As Geoff realised this he knew that his sister would not tell him the truth about Latham even if he asked her. Margaret, when she gave her word to Price, had drawn away from the rest, even from her brother. She made herself one with Latham. Nothing more convincing could have told Geoff that when she pleaded for continuance of the search for Eric Hedon it had been without hope of finding him for herself.

Geoff, his burns dressed, set himself with the others to gathering together and counting up such salvage from the fire as might prevent their calamity from becoming complete. Besides, there was immediate need of setting up a shelter for McNeal.

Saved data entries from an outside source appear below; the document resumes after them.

#[export] Instance flate_laws : FlateLaws.
Proof.
refine {| Deflating c input packed :=
match c with None => packed = enc input | Some rest => input = [] /\ packed = rest end;
Inflating d input body :=
match d with None => input = enc body | Some rest => input = [] /\ body = rest end |}.
- intros. cbn. lia.
- intros d input room d' used out status. assert (Hg : forall input' all,
give input' all room = Some (d', used, out, status) -> (used <= length input')%nat /\ len out <= room).
{ intros input' [all|]; [|done]. unfold give. cbn [mbind option_bind]. intros [= <- <- <- <-].
split; [done|]. unfold len. rewrite length_take. lia. }
destruct d as [rest|]; cbn [decompress flate]; intros E; apply Hg in E; [|done]. cbn in E. lia.
- intros level body. exists (enc body). split; [done|]. split; [|split; [done|]].
+ unfold enc. cbn. destruct (decide _) as [->|]; [done|]. rewrite len_cons. lia.
+ unfold enc. by destruct (decide _).
- intros n. change (deflate_bound n) with (n + 1). generalize (n / 2). lia.
- intros c input packed room Hd Hr.
destruct c as [rest|]; [destruct Hd as [-> ->]|subst packed]; cbn [compress flate].
+ destruct (give_ok [] rest room Hr) as (c' & used & out & status & r & -> & Hu & Ea & _ & He & Hm).
exists c', used, out, status, r. repeat split; try done; [by apply Hm|].
destruct Hm as [_ ->]; [done|]. by rewrite drop_nil.
+ destruct (give_ok input (enc input) room Hr) as (c' & used & out & status & r & -> & Hu & Ea & Eu & He & Hm).
exists c', used, out, status, r. repeat split; try done; [by apply Hm|].
destruct Hm as [_ ->]; [done|]. by rewrite Eu, drop_all.
- intros d input body room Hd Hr.
destruct d as [rest|]; [destruct Hd as [-> ->]|subst input]; cbn [decompress flate].
+ destruct (give_ok [] rest room Hr) as (c' & used & out & status & r & -> & Hu & Ea & Eu & He & Hm).
exists c', used, out, status, r. repeat split; try done; try (by apply He); [by apply Hm|].
destruct Hm as [_ ->]; [done|]. by rewrite drop_nil.
+ rewrite dec_enc.
destruct (give_ok (enc body) body room Hr) as (c' & used & out & status & r & -> & Hu & Ea & Eu & He & Hm).
exists c', used, out, status, r. repeat split; try done; try (by apply He); [by apply Hm|].
destruct Hm as [_ ->]; [done|]. by rewrite Eu, drop_all.
Qed.

(** [serde_json] at a type of which it writes nothing. *)
Definition silent {T} : Serde T := {| to_vec _ := None; from_slice _ := None |}.
Lemma silent_laws {T} : @SerdeLaws T silent.
Proof. intros t text. done. Qed.

(** And at a type of which it writes one value. *)
Definition single {T} `{EqDecision T} (t0 : T) : Serde T := {|
to_vec t := if decide (t = t0) then Some [Byte.x31] else None;
from_slice text := if decide (text = [Byte.x31]) then Some t0 else None
|}.
Lemma single_laws {T} `{EqDecision T} (t0 : T) : @SerdeLaws T (single t0).
Proof. intros t text. cbn. destruct (decide (t = t0)) as [->|]; [|done]. by intros [= <-]. Qed.

Definition no_metadata : TerminalMetadata := MkMetadata [] None None None None None None.

Definition metadata_text : Serde TerminalMetadata := {|
to_vec m := match m with MkMetadata [] None None None None None None => Some [Byte.x31] | _ => None end;
from_slice text := if decide (text = [Byte.x31]) then Some no_metadata else None
|}.
Lemma metadata_text_laws : @SerdeLaws TerminalMetadata metadata_text.
Proof.
intros [us d t p s c k] text. cbn.
destruct us, d, t, p, s, c, k; try done. by intros [= <-].
Qed.

Definition request_array (r : CanvasRequest) : Value :=
match r with
| Read key revision offset => Array [Str key; number_value revision; number_value offset]
| Remove keys => Array [Null; Array (map Str keys)]
| Attach upload name offset data last page =>
Array [Str upload; Str name; number_value offset; Str data; Json.Bool last; Json.Bool page]
| Act Wake => Null
end.
Definition array_request (v : Value) : option CanvasRequest :=
match v with
| Array [Str key; Num (PosInt revision); Num (PosInt offset)] => Some (Read key revision offset)
| Array [Null; Array keys] => Remove <$> mapM ValueOps.as_str keys
| Array [Str upload; Str name; Num (PosInt offset); Str data; Json.Bool last; Json.Bool page] =>
Some (Attach upload name offset data last page)
| Null => Some (Act Wake)
| _ => None
end.

Definition interrupt : Value := object [("type", Str "interrupt")].

Definition with_packing (packing : Packing) : Libraries := {|
libraries_terminal := {| is_uuid _ := true; TERMINAL_VIEWERS_MOST := 32 |};
libraries_packing := packing;
SocketAddr := unit;
serde_value := single interrupt; serde_accept := silent; serde_refuse := silent; serde_end := silent;
serde_result := silent; serde_offer := silent; serde_picture := silent;
serde_metadata := metadata_text; serde_name := single ("plan", "Ana"); serde_addresses := silent;
request_value := request_array; value_request := array_request
|}.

The very small part of their stores that had been sent ashore the day before of course had been saved. If these had been selected with any anticipation of immdiate disaster they would have been better chosen; as it was, the men had taken off the first boxes that offered. Several of these contained dog feed; also there were a few cakes of pemmican and a few cans of fuel. These cans were the greatest treasures, as all the oil left on the ship had been burned. One portable aluminum stove was recovered in repairable condition. Of other essential supplies they regained a case of cartridges and a few rifles not seriously damaged. All the clothing had been destroyed except the little Margaret had saved from the forward cabins. The lack of skin clothing was most serious, and scarcely less so was the loss of the skins and materials for proper tents. Every one wore the garments he had worn the day before; but these were not Arctic winter clothing. Moreover, McNeal's clothes had been burned on him; and Brunton's and Michaelis' outer garments were charred through. Inventory showed that after patching and repairing all that had been saved, there was scarcely a single suitable winter outfit for each person. There were blankets that might be used as substitutes for the lost tents.

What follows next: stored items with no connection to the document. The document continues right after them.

(* ===== verification/Stream.v ===== *)
(** [runtime/src/network/terminal_connections/host.rs]: the host's side of the connection of
    one viewer, which sends the viewer the screen of a terminal and its output, and takes what
    the viewer types.

    What happens outside is an argument: the time, the window that the pacer computes from the
    speed of the link with floating-point numbers, the answer of the terminal to a request for a
    snapshot, and whether a queue had room.  The terminal publishes what it does in a broadcast
    channel of [tokio]: its receiver gives what was sent in order, and says that it lagged where
    it lost the oldest of it.  [channel] and [asked] are the frames that [Channel::send] sent
    and the requests that [HostRequest] sent, in order. *)

From S2P Require Import Prelude Json Utf Terminal Wire.
Open Scope N_scope.

Definition KEYFRAME_SPACING : N := 500.
Definition EXACT_AFTER_QUIET : N := 1000.
Definition LATE_HEARTBEATS : N := 2.
Definition UNCONFIRMED_INPUT : N := 262144.
Definition OUTPUT_FRAME : N := 32768.
Definition MOST_PIPES : N := 16.
Definition PIPE_PARTS_WAITING : N := 256.
Definition MOST_PIPE_FRAME : N := 67108864.
Definition TERMINAL_PICTURE_MAX_BYTES : N := 33554432.

Inductive StreamError : Type := SInvalid (reason : string) | SBusy | SClosed | SWire (e : WireError).

Definition wire {A} (r : Result WireError A) : Result StreamError A :=
  match r with Ok a => Ok a | Err e => Err (SWire e) | Panic => Panic end.

(** An unsigned subtraction, which panics below zero. *)
Definition nsub (a b : N) : Result StreamError N := if b <=? a then Ok (a - b) else Panic.

(** ** What the terminal publishes *)

Inductive PublishedFrame : Type :=
| PMetadata (metadata : TerminalMetadata)
| PBarrier (request_id : Uuid)
| PRaw (sequence : N) (output : bytes)
| PResize (rows cols : N) (cell : CellPixels) (at_sequence : N)
| PClosed (reason : string) (final_sequence : N).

The seven dogs that survived out of the twenty-six taken from Greenland had been put ashore the day before and therefore were safe, and so were three sledges. After all food and other supplies had been gathered and inspected it was estimated that there might be proper provision and fuel for the whole party for something like two months.

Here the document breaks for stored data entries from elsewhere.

(** Every arm of [serve]. *)
Lemma serve_tracks h a window e s s' x : well_numbered h -> tracks h s -> ty_parts (typist s) = [] ->
match e with
| EvAdvance marker (Some cut) => honest shows h marker cut
| EvPublished => (backlog (output s) <= N.to_nat RAW_BATCH_LIMIT)%nat
| _ => True
end -> serve_step a window e s = Ok (s', x) -> tracks h s'.
Proof.
intros Hn Ht Hp Ha E. destruct (aside e) eqn:He; [eapply tracks_calm, serve_calm; done|].
destruct e; try done.
- cbn [serve_step] in E. apply bind_ok in E as ([s1 turn] & Ea & E).
apply advance_tracks with (h := h) in Ea; [|done|done|by destruct answer].
destruct turn; [| |by eapply tracks_calm, send_end_calm]; unfold serving in E; run; by subst.
- destruct f; try done. cbn in E. unfold serving in E. apply ok_inj, pair_equal_spec in E as [<- _]. destruct Ht.
by apply (tracks_behind h s _ (if decide (exact (screen s) = Held) then Owed else exact (screen s))).
- apply published_shape in E as [(_ & -> & _)|(r & o & s1 & Er & Hr & E)]; [done|].
pose proof (pump_tracks h (N.to_nat RAW_BATCH_LIMIT) (an_now a) window s r o Hn Ht Er Hr (fun _ => Ha)) as Hs.
destruct E as [(E & -> & _)|(e & s2 & E & Ed & Es)]; rewrite E in Hs; cbn [fst] in Hs; [done|].
eapply tracks_calm; [by eapply drain_tracks|by eapply send_end_calm].
- cbn [serve_step] in E. unfold serving in E. apply ok_inj, pair_equal_spec in E as [<- _].
destruct (exact_at s) as [at'|] eqn:Ex; [|done]. destruct (at' <=? an_now a); [|done]. unfold exact_at in Ex.
destruct (bool_decide (exact (screen s) = Owed) && live (screen s) && idle s) eqn:El; [|done].
cbn [andb] in Ex. destruct (bool_decide_reflect (waiting (screen s) = [])) as [Hw|]; [|done].
assert (Hb : tracks h (with_screen s (behind (with_live (screen s) (live (screen s)) Due)))).
{ destruct Ht. by apply (tracks_behind h s _ Due). }
assert (Ei : imagined (channel s) (with_live (screen s) false Due) =
imagined (channel s) (behind (with_live (screen s) (live (screen s)) Due))) by (unfold imagined; cbn; by rewrite Hw).
destruct Hb. split; cbn [screen channel output with_screen] in *; rewrite ?Ei; try done. cbn. by rewrite Hw.
Qed.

"Of course that means," Koehler said quietly, as they finished bringing up the salvage to the station on the shore, "that we can't go through the winter on what we have. We've either got to live off this land or move to land we can live on."

"Live off the land?" Geoff repeated, looking up over the snow-streaked black rocks. If the caribou hunt had seemed to him fruitless yesterday when it was suggested to provide a delicacy for the party, now such a hunt as a necessity was dismaying. "I don't believe even an Eskimo can live here."

"Then we have to find where they are living and live like them—get our clothing as well as food from animals."

By unspoken consent Koehler had assumed command of the party after McNeal was disabled. The skipper was conscious continuously now and quite clear in his head but entirely unable to move himself. When he was brought into the hut built from the wreckage of the ship the operation was agony. Koehler would not commit himself as to how long it must be before McNeal might be about. Brunton kept on his feet and did his best to work, but it was plain that he would be of little use for a long time; and Michaelis used only one arm. But as these injured men went about their work, neither on that day of disaster nor later did Geoff hear any man inquire or complain as to who might have been to blame, by neglect or otherwise, for the fire. And Geoff understood the reason for that. The one who was to blame, must remain with the small party now facing privation, perhaps death, on account of the fault which caused the fire. It must be more than enough for that man himself to realise it. To bear besides even the silent censure of the others would be unendurable.